Hunting enthusiast, farmer's daughter and point-to-point jockey Phoebe Taylor, whose fiancée Sam Jones is the whipper-in at the Belvoir, has written a poem which considers what hounds in kennels are thinking about the lack of hunting this season due to lockdown.

Phoebe, one of three hunting-mad sisters, is currently recovering from a broken collar bone and shoulder sustained in a pointing fall in December. She has written a number of hunting-related poems, many of which were published in a book she presented to her mother Phillippa, a former joint-master of the Bicester Hunt with Whaddon Chase, for her birthday.

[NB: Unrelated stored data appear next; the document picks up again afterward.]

(** X5: [deleteCompletedTodos] made twice in a row: the second call finds
    nothing to delete, returns the count 0 and leaves the store as the
    first call left it. *)
Theorem deleteCompletedTodos_twice db :
  ∃ n db1,
    deleteCompletedTodos db = (Ok {| deletedCount := n |}, db1)
    ∧ deleteCompletedTodos db1 = (Ok {| deletedCount := 0 |}, db1).
Proof.
  eexists _, _. split; [reflexivity|].
  unfold deleteCompletedTodos, delete_where_completed_returning.
  cbn [todos sqlite_sequence].
  set (kept := filter (λ kr : Z * Row, col_completed kr.2 = false) (todos db)).
  assert (filter (λ kr : Z * Row, col_completed kr.2 = true) kept = ∅) as ->.
  { apply map_eq; intros k. rewrite lookup_empty. apply eq_None_not_Some.
    intros [r Hr]. apply map_lookup_filter_Some in Hr as [Hr Hdone].
    apply map_lookup_filter_Some in Hr as [_ Hopen]. cbn in *. congruence. }
  assert (filter (λ kr : Z * Row, col_completed kr.2 = false) kept = kept)
    as ->.
  { apply map_eq; intros k. apply option_eq; intros r.
    rewrite map_lookup_filter_Some. unfold kept.
    rewrite map_lookup_filter_Some. cbn. tauto. }
  by rewrite map_to_list_empty.
Qed.

(** ** What the list shows after a call *)

Lemma getTodos_unfold db :
  getTodos db = (Ok (orderBy_desc_createdAt (select_all db)), db).
Proof. reflexivity. Qed.

Lemma to_todo_inj k1 r1 k2 r2 :
  to_todo k1 r1 = to_todo k2 r2 → k1 = k2 ∧ r1 = r2.
Proof. destruct r1, r2. by intros [= -> -> -> -> ->]. Qed.

Lemma NoDup_select_all db : NoDup (select_all db).
Proof.
  unfold select_all. apply NoDup_fmap_2_strong; [|apply NoDup_map_to_list].
  intros [k1 r1] [k2 r2] _ _ Heq. cbn in Heq.
  by destruct (to_todo_inj _ _ _ _ Heq) as [-> ->].
Qed.

Lemma select_all_insert_fresh db k r s :
  todos db !! k = None →
  select_all {| todos := <[k := r]> (todos db); sqlite_sequence := s |}
  ≡ₚ to_todo k r :: select_all db.
Proof.
  intros Hk. unfold select_all. cbn [todos].
  by rewrite (map_to_list_insert _ _ _ Hk).
Qed.

(** X6: Round trip: after [createTodo], [getTodos] returns the Todo that was
    returned, once, together with exactly the Todos it returned before;
    none of those has the new id. *)
Theorem createTodo_then_getTodos tc tu input db :
  ∃ t db' l l',
    createTodo tc tu input db = (Ok (Some t), db')
    ∧ getTodos db = (Ok l, db)
    ∧ getTodos db' = (Ok l', db')
    ∧ l' ≡ₚ t :: l
    ∧ ∀ u, u ∈ l → id u ≠ id t.
Proof.
  eexists _, _, _, _. split; [apply createTodo_inserts|].
  split; [apply getTodos_unfold|]. split; [apply getTodos_unfold|].
  split.
  - rewrite !orderBy_desc_createdAt_perm.
    apply select_all_insert_fresh, next_rowid_unused.
  - intros u Hu Hid. cbn [id to_todo] in Hid.
    rewrite orderBy_desc_createdAt_perm in Hu.
    apply elem_of_select_all in Hu.
    rewrite Hid, next_rowid_unused in Hu. discriminate.
Qed.

(** X7: A Todo created at a reading later than every stored [createdAt] is
    the first element of the next list, followed by the Todos listed
    before. *)
Theorem createTodo_newest_is_first tc tu input db :
  forallb (λ u, (createdAt u <? tc)%N) (select_all db) = true →
  ∃ t db' l rest,
    createTodo tc tu input db = (Ok (Some t), db')
    ∧ getTodos db = (Ok l, db)
    ∧ getTodos db' = (Ok (t :: rest), db')
    ∧ rest ≡ₚ l.
Proof.
  intros Hnewer.
  set (t := to_todo (next_rowid db) (created_row tc tu (input_title input))).
  set (db' := {| todos := <[next_rowid db :=
                   created_row tc tu (input_title input)]> (todos db);
                 sqlite_sequence := next_rowid db |}).
  set (l := orderBy_desc_createdAt (select_all db)).
  remember (orderBy_desc_createdAt (select_all db')) as l' eqn:El'.
  assert (createTodo tc tu input db = (Ok (Some t), db')) as Hcreate
    by apply createTodo_inserts.
  assert (getTodos db = (Ok l, db)) as Hl by apply getTodos_unfold.
  assert (getTodos db' = (Ok l', db')) as Hl'
    by (rewrite El'; apply getTodos_unfold).
  assert (l' ≡ₚ t :: l) as Hperm.
  { subst l' l. rewrite !orderBy_desc_createdAt_perm.
    apply select_all_insert_fresh, next_rowid_unused. }
  assert (∀ u, u ∈ l → (createdAt u < createdAt t)%N) as Holder.
  { intros u Hu. subst l. rewrite orderBy_desc_createdAt_perm in Hu.
    rewrite forallb_forall in Hnewer.
    by apply list_elem_of_In, Hnewer, N.ltb_lt in Hu. }
  assert (StronglySorted newest_first l') as Hsorted
    by (rewrite El'; apply orderBy_desc_createdAt_sorted).
  clearbody l. clear El'. exists t, db', l.
  destruct l' as [|u rest].
  { by apply Permutation_nil_cons in Hperm. }
  assert (u = t) as ->.
  { assert (u ∈ t :: l) as Hu by (rewrite <- Hperm; left).
    apply elem_of_cons in Hu as [->|Hu]; [done|].
    assert (t ∈ u :: rest) as Ht by (rewrite Hperm; left).
    apply elem_of_cons in Ht as [->|Ht]; [done|].
    apply StronglySorted_inv in Hsorted as [_ Hfirst].
    rewrite Forall_forall in Hfirst. specialize (Hfirst t Ht).
    specialize (Holder u Hu). unfold newest_first in Hfirst. lia. }
  exists rest. repeat split; try done.
  by apply Permutation_cons_inv in Hperm.
Qed.

Lemma createTodo_newest_is_first_witness :
  ∃ t db' l rest,
    createTodo 5000 5000 {| input_title := "C" |} two_todos
      = (Ok (Some t), db')
    ∧ getTodos two_todos = (Ok l, two_todos)
    ∧ getTodos db' = (Ok (t :: rest), db')
    ∧ rest ≡ₚ l.
Proof.
  apply (createTodo_newest_is_first 5000 5000 {| input_title := "C" |}
           two_todos).
  vm_compute. reflexivity.
Defined.

(** X8: After [deleteTodo] on a positive id, [getTodos] returns the Todos it
    returned before except the one with that id. *)
Theorem deleteTodo_then_getTodos k db :
  0 < k →
  ∃ db' l l',
    deleteTodo {| input_id := k |} db = (Ok {| success := true |}, db')
    ∧ getTodos db = (Ok l, db)
    ∧ getTodos db' = (Ok l', db')
    ∧ l' ≡ₚ filter (λ t, id t ≠ k) l.
Proof.
  intros Hpos. eexists _, _, _. split; [by apply deleteTodo_valid|].
  split; [apply getTodos_unfold|]. split; [apply getTodos_unfold|].
  rewrite !orderBy_desc_createdAt_perm.
  apply NoDup_Permutation.
  - apply NoDup_select_all.
  - apply NoDup_filter, NoDup_select_all.
  - intros t. rewrite list_elem_of_filter, !elem_of_select_all.
    unfold delete_where_id. cbn [todos].
    rewrite lookup_delete_Some.
    split; (intros [? ?]; split; [congruence | done]).
Qed.

Lemma deleteTodo_then_getTodos_witness :
  ∃ db' l l',
    deleteTodo {| input_id := 1 |} two_todos
      = (Ok {| success := true |}, db')
    ∧ getTodos two_todos = (Ok l, two_todos)
    ∧ getTodos db' = (Ok l', db')
    ∧ l' ≡ₚ filter (λ t, id t ≠ 1) l.
Proof. apply (deleteTodo_then_getTodos 1 two_todos). lia. Defined.

(** X9: No two Todos of a list have the same id, so the ids can serve as the
    keys of the rendered items. *)
Theorem getTodos_ids_distinct db :
  ∃ l, getTodos db = (Ok l, db) ∧ NoDup (id <$> l).
Proof.
  eexists. split; [apply getTodos_unfold|].
  rewrite orderBy_desc_createdAt_perm.
  apply NoDup_fmap_2_strong; [|apply NoDup_select_all].
  intros t u Ht Hu Hid. apply elem_of_select_all in Ht, Hu.
  rewrite Hid, Hu in Ht. injection Ht as Htitle Hdone Hcreated Hupdated.
  destruct t, u. cbn in *. by subst.
Qed.

(** ** Ids over a run *)

Section ids.
Implicit Types (c : Call) (calls : list Call) (db : Db) (k : Z) (r : Row).

(** A row found after a call was there before, or is the one row a
    [createTodo] adds under the next rowid. *)
Lemma exec_key_origin c db k r :
  todos (exec c db) !! k = Some r →
  is_Some (todos db !! k)
  ∨ (k = next_rowid db ∧ sqlite_sequence (exec c db) = next_rowid db).
Proof.
  destruct c as [tc tu input|now input|now input|input|]; cbn [exec].
  - rewrite createTodo_inserts. cbn [snd todos sqlite_sequence]. intros Hk.
    destruct (decide (next_rowid db = k)) as [<-|Hne]; [by right|].
    rewrite lookup_insert_ne in Hk by done. left. by exists r.
  - intros Hk. left.
    destruct (updateTodo_rows _ _ _ _ _ Hk) as [?|(r0 & ? & ? & _)]; eauto.
  - intros Hk. left.
    destruct (toggleTodo_rows _ _ _ _ _ Hk) as [?|(r0 & ? & ? & _)]; eauto.
  - intros Hk. left. apply deleteTodo_rows in Hk. eauto.
  - intros Hk. left. apply deleteCompletedTodos_rows in Hk. eauto.
Qed.

Lemma exec_rowids c db :
  rowids_in_sequence db → rowids_in_sequence (exec c db).
Proof.
  intros [Hseq Hkeys]. pose proof (exec_sequence_mono c db) as Hmono.
  split; [lia|]. intros k r Hk.
  destruct (exec_key_origin _ _ _ _ Hk) as [[r0 H0]|[-> ->]].
  - specialize (Hkeys k r0 H0). lia.
  - pose proof (next_rowid_positive db). lia.
Qed.

Lemma run_rowids calls db :
  rowids_in_sequence db → rowids_in_sequence (run calls db).
Proof.
  revert db. induction calls as [|c calls IH]; intros db Hdb; [done|].
  rewrite run_cons. by apply IH, exec_rowids.
Qed.

Lemma empty_db_rowids : rowids_in_sequence empty_db.
Proof.
  split; [done|]. intros k r Hk. cbn in Hk. by rewrite lookup_empty in Hk.
Qed.

Lemma exec_absent c db k :
  k ≤ sqlite_sequence db → todos db !! k = None →
  todos (exec c db) !! k = None.
Proof.
  intros Hk Hnone.
  destruct (todos (exec c db) !! k) as [r|] eqn:Hafter; [|done].
  destruct (exec_key_origin _ _ _ _ Hafter) as [[r0 H0]|[-> _]].
  - congruence.
  - pose proof (next_rowid_above_sequence db). lia.
Qed.

Lemma run_absent calls db k :
  k ≤ sqlite_sequence db → todos db !! k = None →
  todos (run calls db) !! k = None.
Proof.
  revert db. induction calls as [|c calls IH]; intros db Hk Hnone; [done|].
  rewrite run_cons. apply IH; [|by apply exec_absent].
  pose proof (exec_sequence_mono c db). lia.
Qed.

Lemma created_ids_above calls db :
  Forall (λ i, sqlite_sequence db < i) (created_ids calls db).
Proof.
  revert db. induction calls as [|c calls IH]; intros db; [constructor|].
  cbn [created_ids]. apply Forall_app. split.
  - destruct c as [tc tu input| | | |]; cbn [created_id];
      try apply Forall_nil_2.
    rewrite createTodo_inserts. cbn [fst id to_todo].
    apply Forall_singleton, next_rowid_above_sequence.
  - eapply Forall_impl; [apply IH|]. intros i Hi. cbn in Hi.
    pose proof (exec_sequence_mono c db). lia.
Qed.

Lemma created_ids_sorted calls db :
  StronglySorted Z.lt (created_ids calls db).
Proof.
  revert db. induction calls as [|c calls IH]; intros db; [constructor|].
  cbn [created_ids]. specialize (IH (exec c db)).
  destruct c as [tc tu input| | | |]; cbn [created_id app]; try exact IH.
  rewrite createTodo_inserts. cbn [fst id to_todo app].
  constructor; [exact IH|].
  pose proof (created_ids_above calls
                (exec (CallCreate tc tu input) db)) as Habove.
  cbn [exec] in Habove. rewrite createTodo_inserts in Habove.
  exact Habove.
Qed.
End ids.

(** X10: The ids that the [createTodo] calls of a run return are strictly
    increasing in the order of the calls, on whatever store the run
    starts and whatever else is called in between; each is positive and
    above the AUTOINCREMENT counter the run started with. *)
Theorem created_ids_increasing calls db :
  StronglySorted Z.lt (created_ids calls db)
  ∧ Forall (λ i, 0 < i ∧ sqlite_sequence db < i) (created_ids calls db).
Proof.
  split; [apply created_ids_sorted|].
  apply Forall_and. split; [|apply created_ids_above].
  revert db. induction calls as [|c calls IH]; intros db; [constructor|].
  cbn [created_ids]. apply Forall_app. split; [|apply IH].
  destruct c as [tc tu input| | | |]; cbn [created_id];
    try apply Forall_nil_2.
  rewrite createTodo_inserts. cbn [fst id to_todo].
  apply Forall_singleton, next_rowid_positive.
Qed.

"We've always hunted as a family and have experienced some interesting and entertaining moments," explained Phoebe. "I've written poems about the opening meet, the fun of Boxing Day, the joys of children hunting on ponies and many others which feature memories of our times hunting together."

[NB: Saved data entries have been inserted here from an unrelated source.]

(** * rljson/bs: the multi-tier blob store [BsMulti] (src/bs-multi.ts)

    A shallow embedding of [BsMulti] over the [Bs] interface of src/bs.ts.
    The underlying stores are objects on a heap; every call [BsMulti] makes
    on one of them is recorded in a call log, so that "which store was
    contacted, and with what" is a property of the final world. *)

From Stdlib Require Import List String Ascii ZArith Lia Bool Arith.
From Stdlib Require Import Permutation Sorted DecimalString DecimalNat.
From Stdlib Require OrderedTypeEx.
Import ListNotations.

Local Open Scope string_scope.
Local Open Scope Z_scope.

(* ====================================================================== *)
(** ** The JavaScript built-ins the source relies on *)

Module Js.

(** [s.includes(needle)] *)
Definition includes (s needle : string) : bool :=
  match String.index 0 needle s with
  | Some _ => true
  | None => false
  end.

(** Truthiness of a string: only the empty string is falsy. *)
Definition truthy (s : string) : bool := negb (s =? "")%string.

(** Truthiness of [string | undefined]. *)
Definition truthyOpt (o : option string) : bool :=
  match o with
  | Some s => truthy s
  | None => false
  end.

(** [a ?? b] *)
Definition nullish {A : Type} (a : option A) (b : A) : A :=
  match a with
  | Some x => x
  | None => b
  end.

(** [`${n}`] for an array index. *)
Definition numberToString (n : nat) : string :=
  NilEmpty.string_of_uint (Nat.to_uint n).

(** [Array.prototype.sort(cmp)].  The language fixes it to be stable; for a
    consistent comparator every stable sort computes the same array, here
    by insertion from the right: an element goes before the first element
    it is not greater than, so among equals the earlier one stays first. *)
Fixpoint insertBy {A : Type} (cmp : A -> A -> Z) (x : A) (l : list A)
  : list A :=
  match l with
  | [] => [x]
  | y :: ys => if cmp x y <=? 0 then x :: y :: ys else y :: insertBy cmp x ys
  end.

Definition sort {A : Type} (cmp : A -> A -> Z) (l : list A) : list A :=
  fold_right (insertBy cmp) [] l.

(** [Array.prototype.findIndex(p)]: the first index satisfying [p], or -1. *)
Fixpoint findIndexFrom {A : Type} (p : A -> bool) (l : list A) (i : Z) : Z :=
  match l with
  | [] => -1
  | x :: xs => if p x then i else findIndexFrom p xs (i + 1)
  end.

Definition findIndex {A : Type} (p : A -> bool) (l : list A) : Z :=
  findIndexFrom p l 0.

(** [Array.prototype.slice(start, end)], negative indices counted from the
    end as the language specifies. *)
Definition slice {A : Type} (l : list A) (start end_ : Z) : list A :=
  let len := Z.of_nat (List.length l) in
  let k := if start <? 0 then Z.max (len + start) 0 else Z.min start len in
  let final := if end_ <? 0 then Z.max (len + end_) 0 else Z.min end_ len in
  firstn (Z.to_nat (final - k)) (skipn (Z.to_nat k) l).

(** [arr[arr.length - 1]], [undefined] on the empty array. *)
Fixpoint lastElem {A : Type} (l : list A) : option A :=
  match l with
  | [] => None
  | [x] => Some x
  | _ :: xs => lastElem xs
  end.

(** A [Map<string, V>]: [values()] iterates in insertion order, so the map
    is an association list that [set] extends at the end. *)
Definition Map (V : Type) : Type := list (string * V).

Definition mapHas {V : Type} (m : Map V) (k : string) : bool :=
  existsb (fun kv => (fst kv =? k)%string) m.

Fixpoint mapSet {V : Type} (m : Map V) (k : string) (v : V) : Map V :=
  match m with
  | [] => [(k, v)]
  | (k', v') :: rest =>
      if (k' =? k)%string then (k', v) :: rest else (k', v') :: mapSet rest k v
  end.

Definition mapValues {V : Type} (m : Map V) : list V := map snd m.

End Js.

(* ====================================================================== *)
(** ** Data model (src/bs.ts) *)

Definition BlobId := string.

(** A [Buffer]: the bytes of a blob. *)
Definition Content := string.

Record BlobProperties : Type := mkBlobProperties {
  blobId : BlobId;
  size : Z;
  createdAt : Z
}.

Record Range : Type := mkRange {
  start : Z;
  end_ : option Z
}.

Record DownloadBlobOptions : Type := mkDownloadBlobOptions {
  range : option Range
}.

Record ListBlobsOptions : Type := mkListBlobsOptions {
  prefix : option string;
  maxResults : option Z;
  continuationToken : option string
}.

Record ListBlobsResult : Type := mkListBlobsResult {
  blobs : list BlobProperties;
  nextToken : option string  (* the [continuationToken] field of the result *)
}.

Inductive Permission : Type := PermRead | PermDelete.

(** A thrown [Error]; only its message is ever inspected. *)
Record Error : Type := mkError { message : string }.

Inductive Result (A : Type) : Type :=
| Ok (a : A)
| Throw (e : Error).
Arguments Ok {A} a.
Arguments Throw {A} e.

(** References to store objects. *)
Definition Ref := nat.

(** One entry of the call log: a method invoked on a store object. *)
Inductive Call : Type :=
| CallSetBlob (r : Ref) (content : Content)
| CallGetBlob (r : Ref) (b : BlobId) (options : option DownloadBlobOptions)
| CallGetBlobStream (r : Ref) (b : BlobId)
| CallDeleteBlob (r : Ref) (b : BlobId)
| CallBlobExists (r : Ref) (b : BlobId)
| CallGetBlobProperties (r : Ref) (b : BlobId)
| CallListBlobs (r : Ref) (options : ListBlobsOptions)
| CallGenerateSignedUrl (r : Ref) (b : BlobId) (expiresIn : Z) (p : Permission).

Section Interface.

(** The private state of an underlying store. *)
Context {S : Type}.

(** The [Bs] interface: each method may read and update the state of the
    object it is called on, and either returns or throws. *)
Record Bs : Type := mkBs {
  bs_setBlob : Content -> S -> Result BlobProperties * S;
  bs_getBlob : BlobId -> option DownloadBlobOptions -> S ->
               Result (Content * BlobProperties) * S;
  bs_getBlobStream : BlobId -> S -> Result Content * S;
  bs_deleteBlob : BlobId -> S -> Result unit * S;
  bs_blobExists : BlobId -> S -> Result bool * S;
  bs_getBlobProperties : BlobId -> S -> Result BlobProperties * S;
  bs_listBlobs : ListBlobsOptions -> S -> Result ListBlobsResult * S;
  bs_generateSignedUrl : BlobId -> Z -> Permission -> S -> Result string * S
}.

(** A store object: its methods and its private state. *)
Record BsObject : Type := mkBsObject {
  methods : Bs;
  fields : S
}.

(** The world [BsMulti] runs in. *)
Record World : Type := mkWorld {
  heap : Ref -> BsObject;
  calls : list Call
}.

(** Computations that may throw; effects done before a throw persist. *)
Definition M (A : Type) : Type := World -> Result A * World.

Definition ret {A : Type} (a : A) : M A := fun w => (Ok a, w).

Definition throw {A : Type} (e : Error) : M A := fun w => (Throw e, w).

Definition bind {A B : Type} (m : M A) (k : A -> M B) : M B :=
  fun w =>
    match m w with
    | (Ok a, w') => k a w'
    | (Throw e, w') => (Throw e, w')
    end.

(** [p.then(ok, () => ...)]: the outcome of [m], never thrown. *)
Definition settle {A : Type} (m : M A) : M (Result A) :=
  fun w => let '(r, w') := m w in (Ok r, w').

Definition upd (r : Ref) (o : BsObject) (h : Ref -> BsObject)
  : Ref -> BsObject :=
  fun k => if Nat.eqb k r then o else h k.

(** Invoke a method on the object behind [r], logging the call. *)
Definition invoke {A : Type} (r : Ref) (c : Call)
  (method : Bs -> S -> Result A * S) : M A :=
  fun w =>
    let o := heap w r in
    let '(res, s') := method (methods o) (fields o) in
    (res, {| heap := upd r {| methods := methods o; fields := s' |} (heap w);
             calls := calls w ++ [c] |}).

End Interface.

Arguments Bs S : clear implicits.
Arguments BsObject S : clear implicits.
Arguments World S : clear implicits.
Arguments M S A : clear implicits.

Declare Scope m_scope.
Delimit Scope m_scope with M.
Notation "x <- m ;; k" := (bind m (fun x => k))
  (at level 61, m at next level, right associativity) : m_scope.
Notation "m ;;; k" := (bind m (fun _ => k))
  (at level 61, right associativity) : m_scope.

(* ====================================================================== *)
(** ** [BsMulti] (src/bs-multi.ts) *)

(** [BsMultiBs]: a store with its capabilities and priority.  [bs] is a
    reference: two bindings may wrap the same store object.  [priority] is
    an integer, as the tier order of the specification has it. *)
Record BsMultiBs : Type := mkBsMultiBs {
  bs : Ref;
  id : option string;
  priority : Z;
  read : bool;
  write : bool
}.

Record BsMulti : Type := mkBsMulti {
  _stores : list BsMultiBs
}.

(** The body of the loop of [init] at index [idx]:
    [{ ...this._stores[idx], id: `bs-${idx}` }]. *)
Definition withId (idx : nat) (store : BsMultiBs) : BsMultiBs :=
  {| bs := bs store;
     id := Some ("bs-" ++ Js.numberToString idx)%string;
     priority := priority store;
     read := read store;
     write := write store |}.

Fixpoint initFrom (idx : nat) (stores : list BsMultiBs) : list BsMultiBs :=
  match stores with
  | [] => []
  | store :: rest => withId idx store :: initFrom (Datatypes.S idx) rest
  end.

(** [init()] *)
Definition init (m : BsMulti) : BsMulti :=
  {| _stores := initFrom 0 (_stores m) |}.

Definition byPriority (a b : BsMultiBs) : Z := priority a - priority b.

(** [get readables()] *)
Definition readables (m : BsMulti) : list BsMultiBs :=
  Js.sort byPriority (filter read (_stores m)).

(** [get writables()] *)
Definition writables (m : BsMulti) : list BsMultiBs :=
  Js.sort byPriority (filter write (_stores m)).

Definition noWritable : Error := mkError "No writable Bs available".
Definition noReadable : Error := mkError "No readable Bs available".

(** [new Error(`Blob not found: ${blobId}`)] *)
Definition blobNotFound (b : BlobId) : Error :=
  mkError ("Blob not found: " ++ b)%string.

Definition isNotFound (err : Error) : bool :=
  Js.includes (message err) "Blob not found".

(** What [errors[0]] and [results[0]] read on an empty array.  Neither is
    reached: the arrays are non-empty where they are indexed. *)
Definition undefinedError : Error := mkError "undefined".
Definition undefinedProperties : BlobProperties := mkBlobProperties "" 0 0.

(** The error thrown when no readable store answered (lines 109-120, and the
    same lines of getBlobStream, getBlobProperties, generateSignedUrl). *)
Definition reconcile (b : BlobId) (errors : list Error) : Error :=
  let notFoundErrors := filter isNotFound errors in
  if (List.length notFoundErrors =? List.length errors)%nat
  then blobNotFound b
  else nth 0 errors undefinedError.

(** [writable.id !== readFrom], where [writable.id] may be undefined. *)
Definition idDiffers (i : option string) (readFrom : string) : bool :=
  match i with
  | Some s => negb (s =? readFrom)%string
  | None => true
  end.

(** The bindings the hot-swap writes to. *)
Definition hotSwapTargets (m : BsMulti) (readFrom : string) : list BsMultiBs :=
  filter (fun writable => idDiffers (id writable) readFrom) (writables m).

(** [Promise.all] of settled promises: the results, or a rejection.  Which
    rejection wins is a matter of timing; the model takes the first in array
    order. *)
Fixpoint promiseAll {A : Type} (settled : list (Result A)) : Result (list A) :=
  match settled with
  | [] => Ok []
  | Throw e :: _ => Throw e
  | Ok a :: rest =>
      match promiseAll rest with
      | Ok l => Ok (a :: l)
      | Throw e => Throw e
      end
  end.

(** Where the page starts (lines 294-302): after the blob whose id is the
    continuation token, or at the beginning if there is no token, the token
    is the empty string, or no blob has it as id. *)
Definition startIndexOf (blobs : list BlobProperties)
  (options : option ListBlobsOptions) : Z :=
  match options with
  | Some o =>
      match continuationToken o with
      | Some token =>
          if Js.truthy token then
            let tokenIndex :=
              Js.findIndex (fun blob => (blobId blob =? token)%string) blobs in
            if tokenIndex =? -1 then 0 else tokenIndex + 1
          else 0
      | None => 0
      end
  | None => 0
  end.

(** Pagination over the merged, sorted array (lines 292-315). *)
Definition paginate (blobs : list BlobProperties)
  (options : option ListBlobsOptions) : ListBlobsResult :=
  let len := Z.of_nat (List.length blobs) in
  let maxResults :=
    Js.nullish (match options with Some o => maxResults o | None => None end)
      len in
  let startIndex := startIndexOf blobs options in
  let endIndex := Z.min (startIndex + maxResults) len in
  let pageBlobs := Js.slice blobs startIndex endIndex in
  {| blobs := pageBlobs;
     nextToken :=
       if endIndex <? len
       then option_map blobId (Js.lastElem pageBlobs)
       else None |}.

Polly Portwin, head of hunting at the Countryside Alliance said: "Phoebe's hunting poems really resonate with those who have shared similar experiences on the hunting field and they have the ability to bring a smile, which is particularly welcomed during these difficult times."

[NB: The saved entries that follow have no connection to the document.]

Lemma render_bad_options_witness :
  outcome (render (Sample.world None Sample.html_and_head) Sample.scenario_renderer
             Sample.page_request "Home" VNone (VStr "fast"))
  = Raise AttributeError
  /\ ssr_calls
       (trace (render (Sample.world None Sample.html_and_head) Sample.scenario_renderer
                 Sample.page_request "Home" VNone (VStr "fast"))) = 0.
Proof.
  exact (DispatchFacts.render_bad_options
           (Sample.world None Sample.html_and_head) Sample.scenario_renderer
           Sample.page_request "Home" VNone (VStr "fast")
           Sample.scenario_scripts Sample.scenario_styles
           eq_refl eq_refl eq_refl eq_refl eq_refl).
Defined.

Lemma render_page_opens_no_file_witness :
  filter is_open
    (trace (render (Sample.world (Some "{}") Sample.html_and_head)
              Sample.scenario_renderer Sample.page_request "Home" VNone VNone))
  = [].
Proof.
  exact (DispatchFacts.render_page_opens_no_file
           (Sample.world (Some "{}") Sample.html_and_head)
           Sample.scenario_renderer Sample.page_request "Home" VNone VNone eq_refl).
Defined.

Explaining Lockdown To Hounds by Phoebe Taylor

How can one tell a hound that "Lockdown 3" has come around?
At first in March lockdown one, all our hunting practically done.
And to the hounds we must try to explain, why from hunting we must refrain.
Hounds overheard in the kennels today: "Hope we go hunting soon" they say.
The weather seems fine, not overly warm, but definitely nothing too different from norm.
We've hunted in worse weather before, but sometimes wait an hour for the ground to thaw.
The huntsman seems in not too bad a mood, but why we can't go hunting he doesn't allude.
The whipper-in is present and correct, we haven't been hunting so he hasn't been decked!
The horses they stand in their stables all day, they are having no fun either, we hear them neigh!
Us doghounds we spy on all of the bitches to see if they're hiding some terrible itches!
When we ask them about it they simply shout: "It's your fault that none of us can go out!"
They think they heard coughing from our yard and that's the reason from hunting we're barred!
So many times we've tried to reply, to tell them that's all a terrible lie.
But being women, they never hear, and begin to cry and let out a tear.
Honestly, we're driving each other round the bend, if hunting doesn't start soon the season will end.
I'm not even sure if Christmas has been, so little tinsel this year we have seen.
What happened to this year's Boxing Day meet, when all of those people turn up on their feet?
For it's not just all the days hunting we've missed, we love being stroked and cuddled and kissed.
Every morning we set off on exercise, which isn't as much fun in anyone's eyes.
Why can't they simply just jump on a horse, so we can all go and draw Poodle Gorse?
But now we come to think of it, maybe it's not we who are unfit...
The humans they do seem a little bit cross, and more grumpy than usual, especially the boss!
But then a visiting bitch named Iris, she told us about this terrible virus
That's spreading in humans it sounds very bad, lots of them are dying, which is awfully sad.
And now we are not cross at all, just hope they are all vaccinated before the fall.
Now we know that coronavirus is the reason why, that for now, we cannot cross fields in full cry.